António Guterres, Secretary-General, United Nations

“No individual organization can decarbonize international shipping. We need to come together to share experiences, work on solutions through value chain collaboration and scale up.”
Quah Ley Hoon, Chief Executive, Maritime and Port Authority of Singapore

“We are beyond the chicken and egg situation between the supply and demand for zero emission fuels. We have ordered our first ship that will run on a green fuel and every ship we order from now on will be capable of running on a green fuel.”
Søren Skou, CEO, A.P. Møller-Mærsk

“Business opportunities will arise from shipping’s decarbonization all along the value chain. From developing renewable energies, producing zero emission fuels, to transporting new fuels, and building new ships and retrofits. What is needed to dive into these opportunities fully is an ambitious and stable regulatory framework.“
Lois Zabrocky, President & CEO, International Seaways

Ensuring workforce wellbeing and diversity

While environmental sustainability has attracted a large and well-deserved share of attention in recent years, focus is being increasingly given to the social responsibilities of the maritime sector. The pandemic brought to light and exacerbated the sometimes unacceptable working conditions of seafarers, gravely impacting their physical and mental wellbeing. This may make it more difficult to attract seafarers with the right skills and in the right numbers to the profession. Demographic changes, digitalization and decarbonization only add further uncertainties to the sourcing of a maritime workforce in future.

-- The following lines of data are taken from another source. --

Lemma contains_sep sep w s : contains (String sep "") (w +:+ String sep s) = true.
Proof.
  induction w as [|c w IH]; [simpl; by rewrite Ascii.eqb_refl|].
  simpl. rewrite IH. by rewrite orb_true_r.
Qed.

(** * Dotted addresses *)

Lemma u8_from_show n : is_u8 n → u8_from_str_radix (show_dec n) 10 = Some n.
Proof.
  intros Hn. destruct (show_dec_cons n) as (c & w & E & Hc).
  assert (Hp : Ascii.eqb c "+" = false) by (by apply digit_not).
  assert (Hv : u8_digits 10 (show_dec n) 0 = Some n).
  { apply (show_dec_read (u8_digits 10) u8_max); [|ulia..].
    intros d s v Hd _ Hm. simpl. rewrite (proj2 (dec_digit_spec d Hd)).
    by rewrite (proj2 (Z.ltb_ge _ _)). }
  unfold u8_from_str_radix. rewrite E in *. rewrite Hp. done.
Qed.

Lemma parse_octets_show i os zs octets :
  length octets = i → Forall is_u8 os → (length os ≤ length zs)%nat →
  parse_octets i (map show_dec os) (octets ++ zs) = Some (octets ++ os ++ drop (length os) zs).
Proof.
  revert i zs octets. induction os as [|o os IH]; intros i zs octets Hi Hos Hz; [done|].
  destruct zs as [|z zs]; simpl in Hz; [lia|]. apply Forall_cons in Hos as [Ho Hos]. simpl.
  rewrite lookup_app_r, Hi, Nat.sub_diag by lia. simpl. rewrite u8_from_show by done.
  rewrite insert_app_r_alt, Hi, Nat.sub_diag by lia. simpl.
  specialize (IH (S i) zs (octets ++ [o])). rewrite <- !app_assoc in IH. simpl in IH.
  apply IH; [rewrite length_app; simpl; lia|done|lia].
Qed.
Definition parse_primitive : P Primitive :=
  let proto (p : Proto) : P Primitive := mret (PProto p) in
  t ← cur_tok;
  match t with
  | Some TLess => advance;; v ← parse_u32; mret (PLen Le v)
  | Some TGreater => advance;; v ← parse_u32; mret (PLen Ge v)
  | Some TLen => advance;; op ← parse_cmpop; v ← parse_u32; mret (PLen op v)
  | Some TBroadcast => advance;; mret (PEtherHost broadcast_mac Dst)
  | Some TMulticast => advance;; mret PEtherMulticast
  | Some TIp =>
      advance;;
      if_at TLBracket (parse_byte_access Net)
        (if_eat TProto (n ← parse_proto_num; proto (Num n))
           (if_eat TProtochain (n ← parse_proto_num; mret (PIpProtoChain n))
              (if_eat TBroadcast (mret PIpBroadcast)
                 (if_eat TMulticast (mret PIpMulticast) (proto Ip)))))
  | Some TIp6 =>
      advance;;
      if_at TLBracket (parse_byte_access Net)
        (if_eat TProto (n ← parse_proto_num; proto (Ip6Proto n))
           (if_eat TProtochain (n ← parse_proto_num; mret (PIp6ProtoChain n))
              (if_eat TMulticast (mret PIp6Multicast) (proto Ip6))))
  | Some TArp => advance;; proto Arp
  | Some TRarp => advance;; proto Rarp
  | Some TIcmp => advance;; if_at TLBracket (parse_byte_access Trans) (proto Icmp)
  | Some TIcmp6 => advance;; if_at TLBracket (parse_byte_access Trans) (proto Icmp6)
  | Some TIgmp => advance;; proto Igmp
  | Some TSctp => advance;; port_or SrcOrDst Sctp (proto Sctp)
  | Some TTcp =>
      advance;; if_at TLBracket (parse_byte_access Trans) (port_or SrcOrDst Tcp (proto Tcp))
  | Some TUdp =>
      advance;; if_at TLBracket (parse_byte_access Trans) (port_or SrcOrDst Udp (proto Udp))
  | Some TProto => advance;; n ← parse_u32; proto (Num (as_u8 n))
  | Some TAh => advance;; proto (Num 51)
  | Some TEsp => advance;; proto (Num 50)
  | Some TPim => advance;; proto (Num 103)
  | Some TIgrp => advance;; proto (Num 9)
  | Some TVrrp => advance;; proto (Num 112)
  | Some TVlan => advance;; id ← optional_num (λ n, mret (as_u16 n)); mret (PVlan id)
  | Some TMpls => advance;; label ← optional_num (λ n, mret (as_u32 n)); mret (PMpls label)
  | Some TPppoed => advance;; mret PPppoeDiscovery
  | Some TPppoes =>
      advance;;
      session_id ← optional_num (λ n,
        if 0xffff <? n then
          err ("pppoes session ID " +:+ show_dec n +:+ " out of range (max 65535)")
        else mret (as_u16 n));
      mret (PPppoeSession session_id)
  | Some TInbound => advance;; mret PInbound
  | Some TOutbound => advance;; mret POutbound
  | Some TGateway =>
      advance;; advance;; err "'gateway' requires DNS resolution and is not supported"
  | Some TEther => parse_ether_prim
  | Some TSrc | Some TDst => dir ← parse_dir; parse_after_dir dir
  | Some THost => advance;; parse_host SrcOrDst
  | Some TNet => advance;; parse_net SrcOrDst
  | Some TPort => advance;; parse_port SrcOrDst None
  | Some TPortRange => advance;; parse_portrange SrcOrDst None
  | Some (TIpv4 _ parts) =>
      if parts <? 4 then
        err "a short IPv4 address needs 'host' or 'net' before it (e.g. host 10.1)"
      else parse_host SrcOrDst
  | Some (TIpv6 _) => parse_host SrcOrDst
  | Some TLBracket => parse_byte_access Raw
  | tok => err ("unexpected token " +:+ debug_tok tok +:+ " — expected a filter primitive")
  end.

At the same time, inclusion and diversity are becoming increasingly important to attracting the top talent, for which the maritime industry competes with other sectors. Building a diverse, welcoming and desirable workplace culture is key to making the industry attractive for younger generations. At the Annual Summit, participants will work together on solutions to strengthening wellbeing and diversity in the maritime sector and thus ensuring its ability to attract the right talent now and in the future.

Key questions

  • What can we learn from the crew change crisis as we build a better maritime sector?
  • How can we collaborate along the value chain to ensure wellbeing, safety and human rights are protected at sea?
  • What are the benefits of creating an inclusive and diverse maritime sector, and what actions can we take to collectively create an inclusive and attractive industry for a future generation of talent?

“The unprecedented crew change crisis risks having long lasting consequences on the maritime industry’s ability to attract seafarers. With other pressures mounting, now more than ever we must come together to ensure the wellbeing of the maritime workforce is protected.”
Jeremy Nixon, Chief Executive Officer, Ocean Network Express

License to operate

The maritime industry is coming under growing scrutiny from stakeholders who are demanding sustainable and fair practices. Governments are increasingly focused on issues such as corporate taxation and profit-shifting. Customers are ramping up calls for due diligence throughout their supply chains on various issues, from environmental performance and resource efficiency to the protection of human rights and decent working conditions. Investors are committing to sustainable finance, all while the public attention to environmental, social and governance issues is growing. The Global Maritime Forum’s Annual Summit will be an opportunity to take stock of these pressures and explore avenues to improve the maritime sector’s ESG performance.

Key questions

  • How can the maritime sector tackle ESG issues proactively?
  • What will be needed for the maritime industry to retain its license to operate in the future?

“Over time, you will not get access to the best resources, either capital or human, if you do not have a sustainable business model. ESG can be seen either as an opportunity or a burden. We should embrace this as an opportunity, lift our eyes and be pioneering.”